» ASSIGNMENT: Throughout the entries below, report every line where "float" is found.

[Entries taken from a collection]

.....

(** ** ref and unref *)

(** C9.  Setting [ref] to False on a watcher that has no native handle
    yet is a no-op: it returns normally and leaves the watcher and the
    world as they were; [ref] reads None as long as there is no handle; and
    a [start()] that follows behaves as it would have without the unref. *)
Theorem unref_before_init_is_noop {X : Type} `{B : Base X} (s : obj X) :
  _watcher (bw s) = None ->
  watcher._set_ref false s = Ok tt s
  /\ watcher._get_ref s = None
  /\ forall (callback : cb) (args : list pyval) (kw : list (string * pyval)),
       (watcher._set_ref false ;;; inherited.start callback args kw) s
       = inherited.start callback args kw s.
Proof.
  intros Hw.
  assert (H1 : watcher._set_ref (X:=X) false s = Ok tt s).
  { unfold watcher._set_ref, watcher._watcher_ffi_unref, only_if_watcher.
    by rewrite Hw. }
  split; [exact H1|]. split.
  - unfold watcher._get_ref. by rewrite Hw.
  - intros. unfold bind. by rewrite H1.
Qed.

Example unref_before_init_is_noop_witness :
  watcher._set_ref false fresh_timer = Ok tt fresh_timer
  /\ watcher._get_ref fresh_timer = None
  /\ forall callback args kw,
       (watcher._set_ref false ;;;
        inherited.start (Base := timer_base (0, 0)%float) callback args kw) fresh_timer
       = inherited.start (Base := timer_base (0, 0)%float) callback args kw fresh_timer.
Proof.
  exact (unref_before_init_is_noop (B := timer_base (0, 0)%float) fresh_timer eq_refl).
Defined.

(** ** The timer *)

Lemma timer_init_runs (after repeat : float) (s : obj timer_ext) (p : ptr) :
  _watcher (bw s) = Some p ->
  0 <= uv_rc (sys (env s)) F_timer_init [PCData (loop_ptr (bw s)); PCData p] ->
  timer._watcher_ffi_init (after, repeat) s
  = Ok tt
      (Obj (bw s)
           (TimerExt (if below_resolution after then one_ms else after)
                     (if below_resolution repeat then one_ms else repeat)
                     (_again (ext s)))
           (let w1 := set_mem p (init_handle UV_TIMER false)
                        (log_call F_timer_init
                           [PCData (loop_ptr (bw s)); PCData p] (env s)) in
            let w2 := if below_resolution after
                      then warn resolution_warning w1 else w1 in
            if below_resolution repeat then warn resolution_warning w2 else w2)).
Proof.
  intros Hw Hrc. destruct s as [b x w]. simpl in *.
  unfold timer._watcher_ffi_init, bind, get, in_env, zoom, _LIB. simpl.
  rewrite wrap_unfold. unfold watcher_arg. rewrite Hw. simpl.
  unfold fallible. simpl.
  apply Z.ltb_ge in Hrc. rewrite Hrc. simpl.
  destruct (below_resolution after); simpl;
    destruct (below_resolution repeat); reflexivity.
Qed.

.....

» REPLY:
        inherited.start (Base := timer_base (0, 0)%float) callback args kw) fresh_timer
       = inherited.start (Base := timer_base (0, 0)%float) callback args kw fresh_timer.
  exact (unref_before_init_is_noop (B := timer_base (0, 0)%float) fresh_timer eq_refl).
Lemma timer_init_runs (after repeat : float) (s : obj timer_ext) (p : ptr) :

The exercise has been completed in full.